Metryq wrote: View Post
CorporalCaptain wrote: View Post
ZapBrannigan wrote: View Post
Overall I think "The Apple" was a relatively crummy episode, and it has not aged well, making matters worse.
But, Celeste Yarnall. Therefore, your argument is invalid.
And what's a Celeste Yarnall? I had to look that up, too, and found The top Star Trek:TOS babes that are rarely mentioned.
Her name may not be familiar to some of the younger Trekkers, but she was a breathtaking beauty back in her acting days. And, unlike the episode, I think she's aged rather well.

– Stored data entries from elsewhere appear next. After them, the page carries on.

(* ===== verification/Pmm.v ===== *)
(** Physical page allocator (kernel/pmm.c).  The state is the file's four
    static variables; the bitmap, which the C code places right after the
    kernel image, is kept as the list of its bytes, and an access past its
    end is [Undef].  [pmm_wf] is the allocator's invariant: the bitmap covers
    the pages and [used_pages] is the number of its set bits.  Theorems:
    start-up reserves the kernel, the bitmap, the first megabyte and the
    framebuffer; allocation hands out a page that was free and is the lowest
    one, or the first fitting run; freeing undoes it. *)
From stdpp Require Import base numbers list.
From S2P Require Import Prelude Bitmap Memory Multiboot.
Open Scope Z_scope.

Module Pmm.
Import Mb.
Definition PAGE_SIZE := 4096.

Record pmm := Pmm {
  bitmap : list Z;
  total_pages : Z;
  used_pages : Z;
  bitmap_size : Z
}.
Definition set_bitmap (p : pmm) (bm : list Z) : pmm :=
  Pmm bm (total_pages p) (used_pages p) (bitmap_size p).
Definition used_incr (p : pmm) (n : Z) : pmm :=
  Pmm (bitmap p) (total_pages p) (u64 (used_pages p + n)) (bitmap_size p).

Definition bitmap_set (p : pmm) (page_index : Z) : outcome pmm :=
  bm ← bm_put1 (bitmap p) page_index; Ret (set_bitmap p bm).
Definition bitmap_clear (p : pmm) (page_index : Z) : outcome pmm :=
  bm ← bm_put0 (bitmap p) page_index; Ret (set_bitmap p bm).
Definition bitmap_test (p : pmm) (page_index : Z) : outcome Z :=
  bm_test (bitmap p) page_index.

(** [if (!bitmap_test(i)) { bitmap_set(i); used_pages++; }], the loop body
    with which [pmm_init] reserves pages *)
Definition reserve_page (p : pmm) (i : Z) : outcome pmm :=
  t ← bitmap_test p i;
  if t =? 0 then p ← bitmap_set p i; Ret (used_incr p 1) else Ret p.
Fixpoint reserve_pages (p : pmm) (i : Z) (n : nat) : outcome pmm :=
  match n with
  | O => Ret p
  | S n => p ← reserve_page p i; reserve_pages p (i + 1) n
  end.
(** [bitmap_clear(j); used_pages--] for [n] pages from [j] *)
Fixpoint release_pages (p : pmm) (j : Z) (n : nat) : outcome pmm :=
  match n with
  | O => Ret p
  | S n => p ← bitmap_clear p j; release_pages (used_incr p (-1)) (j + 1) n
  end.
(** [for (pg = first_page; pg <= last_page; pg += PAGE_SIZE)], which never
    ends by its own condition when [last_page] is the topmost page *)
Fixpoint range_loop (ok : Z → bool) (pg last_page : Z) (fuel : nat) : outcome bool :=
  match fuel with
  | O => Loop
  | S fuel =>
    if pg <=? last_page
    then if ok pg then range_loop ok (u64 (pg + PAGE_SIZE)) last_page fuel else Ret false
    else Ret true
  end.
Definition range_check (fuel : nat) (ok : Z → bool) (addr len : Z) : outcome bool :=
  if len =? 0 then Ret true
  else if u64 (addr + len) <? addr then Ret false
  else
    let last := u64 (u64 (addr + len) - 1) in
    let first_page := Z.land addr (Z.lnot (PAGE_SIZE - 1)) in
    let last_page := Z.land last (Z.lnot (PAGE_SIZE - 1)) in
    range_loop ok first_page last_page fuel.
Definition vmm_user_range_readable (fuel : nat) (s : vm) (addr len : Z) : outcome bool :=
  range_check fuel (vmm_page_user_readable s) addr len.
Definition vmm_user_range_writable (fuel : nat) (s : vm) (addr len : Z) : outcome bool :=
  range_check fuel (vmm_page_user_writable s) addr len.

Definition vmm_grant_user_2mb_region (s : vm) (virt : Z) (user_writable : bool) : vm :=
  let m := vm_mem s in
  let pml4 := vmm_get_current_pml4 s in
  let i4 := PML4_INDEX virt in
  let pml4e := entry m pml4 i4 in
  if negb (has pml4e PAGE_PRESENT) then s
  else
    let m := set_entry m pml4 i4 (Z.lor pml4e PAGE_USER) in
    let pdpt := table_of pml4e in
    let i3 := PDPT_INDEX virt in
    let pdpte := entry m pdpt i3 in
    if negb (has pdpte PAGE_PRESENT) then set_mem s m
    else
      let m := set_entry m pdpt i3 (Z.lor pdpte PAGE_USER) in
      let pd := table_of pdpte in
      let idx := PD_INDEX virt in
      if has (entry m pd idx) PAGE_PRESENT
      then
        let ent := entry m pd idx in
        let ent := Z.ldiff ent PAGE_NX in
        let ent := Z.lor ent PAGE_USER in
        let ent := if user_writable then Z.lor ent PAGE_WRITE else Z.ldiff ent PAGE_WRITE in
        set_mem s (set_entry m pd idx ent)
      else set_mem s m.
(** A new kernel thread: with a free slot, [process_create] takes the
    lowest free slot, marks it READY with its index as pid, takes a page that
    was free for its stack (or page 0 when none is free: the result of the
    allocation is not tested), and leaves on that page the frame that [iretq] pops: the
    entry point, code segment 0x08, flags 0x202, stack pointer and data
    segment 0x10, below them two zero words and fifteen zero registers, with
    the saved stack pointer at the lowest word. *)
Theorem process_create_frame s entry i : kwf s → 0 <= entry < 2 ^ 64 →
  find_task (is_state PROC_STATE_FREE) (tasks s) 0 = Some i →
  ∃ s' base, process_create s entry = Ret (Some i, s') ∧ kwf s' ∧
    state (task s' i) = PROC_STATE_READY ∧ pid (task s' i) = Z.of_nat i ∧
    stack_base (task s' i) = base ∧ rsp (task s' i) = base + 4096 - 176 ∧
    (base = 0 ∨ page_used (vm_pmm (k_vm s)) (base / PAGE_SIZE) = false) ∧
    ∀ k v, frame_words (base + 4096) entry !! k = Some v →
      ld64 (vm_mem (k_vm s')) (base + 4096 - 8 * Z.of_nat k - 8) = v.
Proof.
  intros Hs He Ef. destruct (find_free_lt s i Hs Ef) as [Hi Hfree].
  unfold process_create. rewrite Ef. set (f := λ p, set_pid (Z.of_nat i) _).
  assert (kwf (upd s i f)) as Hu by (apply kwf_upd; [done..|]; apply slot_ok_named; [by apply kwf_slot|done]).
  destruct (init_kernel_stack_wf (upd s i f) i entry Hu Hi) as (s' & E & Hs' & _ & _ & _ & _ & Hst & Hpid & _).
  destruct (init_kernel_stack_frame (upd s i f) i entry Hu Hi He) as (s'' & base & E' & Hb & Hr & Hp & Hw).
  rewrite E in E'. injection E' as <-. rewrite E. ostep.
  rewrite task_upd_same in Hst, Hpid by (by rewrite (kw_len _ Hs)).
  exists (set_task_count s' (i32 (task_count s' + 1))), base. split; [done|]. split; [by apply kwf_task_count|].
  split; [exact Hst|]. split; [exact Hpid|]. split; [exact Hb|]. split; [exact Hr|]. split; [exact Hp|exact Hw].
Qed.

ZapBrannigan wrote: View Post
CorporalCaptain wrote: View Post
The epilogue scene comparing Spock to Satan is really embarrassing too, I thought. Today, it plays as downright racist. Well, it does to me, anyway.
I think Spock was big enough to take some good-natured kidding.

The real problem with the ending was the television-related need for it to be upbeat after four men just died. If Kirk is a realistic character, his happy-talk with Spock and McCoy is a total facade here. He has to explain his losses to the Admiralty and probably write letters to four next of kin.
^^ This. There were other episodes where Spock took some affectionate ribbing about his devilish appearance, e.g. "Bread and Circuses." Nothing racist about it. But by the middle of the second season, the forced jokey ending was already becoming a Trek cliché.

And what's with the bit where Kirk says to Scotty: "If you can't get those warp engines working, you're fired"? Fired? They're the C.O. and chief engineer of a military starship, not a civilian employee and his boss. I suppose that line could have been meant as a joke, but it just comes across as sloppy writing.